* **Provided data**:
(* ===== verification/JsonModify.v ===== *)
(** * Construction, lookup and modification of values (json.hpp, [class basic_json])

    The operations that change a value are computations on it.  Iterators of
    the value itself are recognised by its address [this]; a range of another
    value comes with that value. *)

From stdpp Require Import base gmap strings list.
From Stdlib Require Import ZArith Ascii Lia.
From S2P Require Import Prelude Cxx StdMap JsonValue JsonBinary JsonPointer JsonIter.

(** ** Types *)

(** [enum class value_t]. *)
Inductive value_t : Type :=
| vt_null | vt_object | vt_array | vt_string | vt_boolean | vt_number_integer | vt_number_unsigned | vt_number_float | vt_discarded.

#[global] Instance value_t_eq_dec : EqDecision value_t.
Proof. solve_decision. Defined.

(** [type()]. *)
Definition json_type (v : json) : value_t :=
  match v with
  | jnull => vt_null
  | jobject _ => vt_object
  | jarray _ => vt_array
  | jstring _ => vt_string
  | jboolean _ => vt_boolean
  | jnumber_integer _ => vt_number_integer
  | jnumber_unsigned _ => vt_number_unsigned
  | jnumber_float _ => vt_number_float
  | jdiscarded => vt_discarded
  end.

Definition has_type (v : json) (t : value_t) : bool := bool_decide (json_type v = t).

Definition is_null (v : json) : bool := has_type v vt_null.
Definition is_boolean (v : json) : bool := has_type v vt_boolean.
Definition is_number_integer (v : json) : bool := has_type v vt_number_integer || has_type v vt_number_unsigned.
Definition is_number_unsigned (v : json) : bool := has_type v vt_number_unsigned.
Definition is_number_float (v : json) : bool := has_type v vt_number_float.
Definition is_number (v : json) : bool := is_number_integer v || is_number_float v.
Definition is_object (v : json) : bool := has_type v vt_object.
Definition is_array (v : json) : bool := has_type v vt_array.
Definition is_string (v : json) : bool := has_type v vt_string.
Definition is_discarded (v : json) : bool := has_type v vt_discarded.
Definition is_structured (v : json) : bool := is_array v || is_object v.

(** ** Construction *)

(** [basic_json(value_t)]. *)
Definition json_of_type (t : value_t) : json :=
  match t with
  | vt_null => jnull
  | vt_object => jobject []
  | vt_array => jarray []
  | vt_string => jstring ""
  | vt_boolean => jboolean false
  | vt_number_integer => jnumber_integer 0
  | vt_number_unsigned => jnumber_unsigned 0
  | vt_number_float => jnumber_float (Dfin false 0 0)
  | vt_discarded => jdiscarded
  end.

(** [insert] and [emplace] of a map keep a member that is there. *)
Definition map_insert (m : std_map json) (kv : string * json) : std_map json :=
  if map_mem kv.1 m then m else map_put kv.1 kv.2 m.

Definition key_value (v : json) : option (string * json) :=
  match v with jarray [jstring k; x] => Some (k, x) | _ => None end.
Lemma double_compare_key a b :
  not_nan a → not_nan b →
  double_lt a b = (double_key a <? double_key b) ∧ double_eq a b = (double_key a =? double_key b).
Proof.
  intros [Ha Na] [Hb Nb]. destruct a as [s m e|s|], b as [s' m' e'|s'|]; try done.
  - destruct (fin_key_range _ _ _ Ha) as [He _]. destruct (fin_key_range _ _ _ Hb) as [He' _].
    cbn [double_lt double_eq double_key]. cbv zeta.
    rewrite (scaled_key _ e e' He He'), (scaled_key (if s' then - m' else m') e' e He' He), (Z.min_comm e' e).
    pose proof (Z.pow_pos_nonneg 2 (Z.min e e' + 1074) ltac:(lia) ltac:(lia)) as Hp.
    set (P := 2 ^ (Z.min e e' + 1074)) in *. set (x := _ * 2 ^ (e - Z.min e e')). set (y := _ * 2 ^ (e' - Z.min e e')).
    clearbody P x y. split.
    + apply eq_true_iff_eq. rewrite !Z.ltb_lt. by apply Z.mul_lt_mono_pos_r.
    + apply eq_true_iff_eq. rewrite !Z.eqb_eq. split; [by intros ->|]. apply Z.mul_cancel_r. lia.
  - destruct (fin_key_range _ _ _ Ha) as [_ Hk]. cbn [double_lt double_eq]. unfold double_key at 2 4.
    set (k := double_key _) in *. clearbody k. destruct s'; cbn [negb];
      (split; symmetry; [|apply Z.eqb_neq; lia]); [apply Z.ltb_ge; lia|apply Z.ltb_lt; lia].
  - destruct (fin_key_range _ _ _ Hb) as [_ Hk]. cbn [double_lt double_eq]. unfold double_key at 1 3.
    set (k := double_key _) in *. clearbody k. destruct s; (split; symmetry; [|apply Z.eqb_neq; lia]); [apply Z.ltb_lt; lia|apply Z.ltb_ge; lia].
  - by destruct s, s'.
Qed.

(** Integers up to 2^53 are converted without loss. *)
Lemma exact_rounds neg n m e :
  0 < n → positive_double m e → (inject_Z m * pw 2 e == inject_Z n)%Q → round_ratio neg n 1 = Dfin neg m e.
Proof.
  intros Hn Hm Hx. apply (round_ratio_correct neg n 1 (inject_Z n)); [done|lia| |done|].
  - change (inject_Z 1) with 1%Q. ring.
  - pose proof (pw_pos 2 e ltac:(lia)) as HP. unfold rounds_to. destruct (lower_closer m e); split; nra.
Qed.

Lemma integer_double z :
  Z.abs z ≤ 2 ^ 53 → not_nan (integer_to_double z) ∧ double_key (integer_to_double z) = z * 2 ^ 1074.
Proof.
  intros Hz. pose proof (round_ratio_valid (z <? 0) (Z.abs z) 1 ltac:(lia) ltac:(lia)) as Hv. unfold integer_to_double, not_nan in *.
  destruct (decide (z = 0)) as [->|Hnz]; [done|].
  assert (Hd : ∃ m e, round_ratio (z <? 0) (Z.abs z) 1 = Dfin (z <? 0) m e ∧ m * 2 ^ (e + 1074) = Z.abs z * 2 ^ 1074).
  { destruct (decide (Z.abs z = 2 ^ 53)) as [->|Hne]; [exists (2 ^ 52), 1; split; [by vm_compute|by vm_compute]|].
    pose proof (Z.log2_spec (Z.abs z) ltac:(lia)) as [Hlo Hhi].
    assert (Hl : 0 ≤ Z.log2 (Z.abs z) < 53) by (split; [apply Z.log2_nonneg|]; apply Z.log2_lt_pow2; lia).
    set (n := Z.abs z) in *. set (k := 52 - Z.log2 n). exists (n * 2 ^ k), (- k).
    assert (Hk : 2 ^ Z.log2 n * 2 ^ k = 2 ^ 52) by (rewrite <-Z.pow_add_r by lia; f_equal; lia).
    assert (Hk' : 2 ^ Z.succ (Z.log2 n) * 2 ^ k = 2 ^ 53) by (rewrite <-Z.pow_add_r by lia; f_equal; lia).
    pose proof (Z.pow_pos_nonneg 2 k ltac:(lia) ltac:(lia)) as HP. split.
    - apply exact_rounds; [lia| |].
      + right. split; [|lia]. split; [rewrite <-Hk; apply Z.mul_le_mono_nonneg_r; lia|]. rewrite <-Hk'. by apply Z.mul_lt_mono_pos_r.
      + rewrite inject_Z_mult, <-(pw_Z 2 k) by lia. rewrite <-Qmult_assoc, (Qmult_comm (pw 2 k)), pw_opp by lia. ring.
    - rewrite <-Z.mul_assoc, <-Z.pow_add_r by lia. do 2 f_equal. lia. }
  destruct Hd as (m & e & E & Hk). rewrite E in *. split; [done|]. cbn [double_key].
  destruct (z <? 0) eqn:Es; zify_cmp.
  - rewrite Z.mul_opp_l, Hk, Z.abs_neq by lia. lia.
  - rewrite Hk, Z.abs_eq by lia. done.
Qed.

* **Problem description**: Only the lines from the first one of the listing up to and including the line where "Definition is_boolean (v" appears are wanted, reproduced exactly.

* **Task answer**:
(* ===== verification/JsonModify.v ===== *)
(** * Construction, lookup and modification of values (json.hpp, [class basic_json])

    The operations that change a value are computations on it.  Iterators of
    the value itself are recognised by its address [this]; a range of another
    value comes with that value. *)

From stdpp Require Import base gmap strings list.
From Stdlib Require Import ZArith Ascii Lia.
From S2P Require Import Prelude Cxx StdMap JsonValue JsonBinary JsonPointer JsonIter.

(** ** Types *)

(** [enum class value_t]. *)
Inductive value_t : Type :=
| vt_null | vt_object | vt_array | vt_string | vt_boolean | vt_number_integer | vt_number_unsigned | vt_number_float | vt_discarded.

#[global] Instance value_t_eq_dec : EqDecision value_t.
Proof. solve_decision. Defined.

(** [type()]. *)
Definition json_type (v : json) : value_t :=
  match v with
  | jnull => vt_null
  | jobject _ => vt_object
  | jarray _ => vt_array
  | jstring _ => vt_string
  | jboolean _ => vt_boolean
  | jnumber_integer _ => vt_number_integer
  | jnumber_unsigned _ => vt_number_unsigned
  | jnumber_float _ => vt_number_float
  | jdiscarded => vt_discarded
  end.

Definition has_type (v : json) (t : value_t) : bool := bool_decide (json_type v = t).

Definition is_null (v : json) : bool := has_type v vt_null.
Definition is_boolean (v : json) : bool := has_type v vt_boolean.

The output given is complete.